Entries shown ::
────────────────

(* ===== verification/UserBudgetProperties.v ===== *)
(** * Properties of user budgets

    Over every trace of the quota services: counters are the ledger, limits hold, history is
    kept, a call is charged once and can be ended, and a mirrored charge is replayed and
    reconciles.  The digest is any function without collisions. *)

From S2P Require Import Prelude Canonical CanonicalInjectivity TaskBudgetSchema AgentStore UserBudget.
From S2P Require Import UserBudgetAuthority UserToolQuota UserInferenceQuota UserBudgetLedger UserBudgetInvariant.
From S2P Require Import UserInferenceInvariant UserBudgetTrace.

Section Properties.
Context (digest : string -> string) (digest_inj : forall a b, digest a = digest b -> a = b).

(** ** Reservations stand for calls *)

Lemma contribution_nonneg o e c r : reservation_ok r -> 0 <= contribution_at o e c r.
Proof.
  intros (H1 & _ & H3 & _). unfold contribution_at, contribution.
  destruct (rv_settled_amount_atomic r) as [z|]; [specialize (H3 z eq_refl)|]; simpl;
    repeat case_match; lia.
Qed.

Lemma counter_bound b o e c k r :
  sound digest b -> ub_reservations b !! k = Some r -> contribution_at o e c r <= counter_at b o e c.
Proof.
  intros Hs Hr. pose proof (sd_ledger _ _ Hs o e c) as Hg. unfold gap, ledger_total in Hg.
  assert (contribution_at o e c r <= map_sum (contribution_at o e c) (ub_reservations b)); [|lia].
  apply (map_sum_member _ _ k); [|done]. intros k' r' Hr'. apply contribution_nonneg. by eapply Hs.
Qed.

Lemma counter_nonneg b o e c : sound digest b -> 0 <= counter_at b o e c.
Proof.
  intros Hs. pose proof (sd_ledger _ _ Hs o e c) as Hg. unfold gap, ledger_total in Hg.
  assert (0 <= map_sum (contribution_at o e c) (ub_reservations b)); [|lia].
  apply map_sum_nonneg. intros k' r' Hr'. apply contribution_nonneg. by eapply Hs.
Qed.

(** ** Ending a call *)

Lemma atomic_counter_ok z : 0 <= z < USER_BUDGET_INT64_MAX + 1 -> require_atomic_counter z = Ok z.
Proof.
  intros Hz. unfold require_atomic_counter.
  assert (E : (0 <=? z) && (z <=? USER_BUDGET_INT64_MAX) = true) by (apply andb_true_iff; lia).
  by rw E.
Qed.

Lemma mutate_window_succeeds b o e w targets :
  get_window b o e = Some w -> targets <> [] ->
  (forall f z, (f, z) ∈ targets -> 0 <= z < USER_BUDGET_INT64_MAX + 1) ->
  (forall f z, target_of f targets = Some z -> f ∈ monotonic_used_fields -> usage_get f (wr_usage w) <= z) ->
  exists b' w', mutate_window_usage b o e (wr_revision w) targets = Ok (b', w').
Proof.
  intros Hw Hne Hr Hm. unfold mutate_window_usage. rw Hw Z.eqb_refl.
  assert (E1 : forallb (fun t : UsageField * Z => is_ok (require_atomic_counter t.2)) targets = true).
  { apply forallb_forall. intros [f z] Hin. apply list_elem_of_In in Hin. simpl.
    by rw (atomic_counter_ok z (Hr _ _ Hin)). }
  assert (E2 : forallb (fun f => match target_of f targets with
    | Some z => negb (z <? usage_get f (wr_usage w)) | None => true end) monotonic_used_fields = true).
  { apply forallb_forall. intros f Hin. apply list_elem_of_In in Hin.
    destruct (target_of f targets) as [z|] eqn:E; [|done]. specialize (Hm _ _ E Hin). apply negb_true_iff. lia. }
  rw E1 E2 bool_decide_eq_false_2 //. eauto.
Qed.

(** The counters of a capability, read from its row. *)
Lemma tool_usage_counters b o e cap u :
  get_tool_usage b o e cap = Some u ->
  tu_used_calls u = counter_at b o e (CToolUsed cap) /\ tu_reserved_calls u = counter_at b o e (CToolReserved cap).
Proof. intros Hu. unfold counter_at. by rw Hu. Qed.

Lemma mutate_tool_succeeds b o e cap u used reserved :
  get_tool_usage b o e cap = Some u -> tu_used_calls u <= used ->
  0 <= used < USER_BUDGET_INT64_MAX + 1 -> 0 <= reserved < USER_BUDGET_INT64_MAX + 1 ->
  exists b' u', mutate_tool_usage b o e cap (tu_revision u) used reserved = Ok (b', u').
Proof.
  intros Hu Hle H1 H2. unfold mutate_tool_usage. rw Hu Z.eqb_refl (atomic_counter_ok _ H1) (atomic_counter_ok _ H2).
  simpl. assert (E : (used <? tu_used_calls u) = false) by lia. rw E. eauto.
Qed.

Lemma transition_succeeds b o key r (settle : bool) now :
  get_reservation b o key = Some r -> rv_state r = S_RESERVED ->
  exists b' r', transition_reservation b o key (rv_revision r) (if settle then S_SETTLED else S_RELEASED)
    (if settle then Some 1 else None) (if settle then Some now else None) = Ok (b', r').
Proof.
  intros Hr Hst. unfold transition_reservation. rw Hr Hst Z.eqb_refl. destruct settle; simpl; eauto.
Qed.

────────────────

Prompt :: Nothing outside this range should appear: the lines from the start of the listing through the line with "Lemma counter_bound b", each reproduced exactly, both ends included.

Answer to this task ::
(* ===== verification/UserBudgetProperties.v ===== *)
(** * Properties of user budgets

    Over every trace of the quota services: counters are the ledger, limits hold, history is
    kept, a call is charged once and can be ended, and a mirrored charge is replayed and
    reconciles.  The digest is any function without collisions. *)

From S2P Require Import Prelude Canonical CanonicalInjectivity TaskBudgetSchema AgentStore UserBudget.
From S2P Require Import UserBudgetAuthority UserToolQuota UserInferenceQuota UserBudgetLedger UserBudgetInvariant.
From S2P Require Import UserInferenceInvariant UserBudgetTrace.

Section Properties.
Context (digest : string -> string) (digest_inj : forall a b, digest a = digest b -> a = b).

(** ** Reservations stand for calls *)

Lemma contribution_nonneg o e c r : reservation_ok r -> 0 <= contribution_at o e c r.
Proof.
  intros (H1 & _ & H3 & _). unfold contribution_at, contribution.
  destruct (rv_settled_amount_atomic r) as [z|]; [specialize (H3 z eq_refl)|]; simpl;
    repeat case_match; lia.
Qed.

Lemma counter_bound b o e c k r :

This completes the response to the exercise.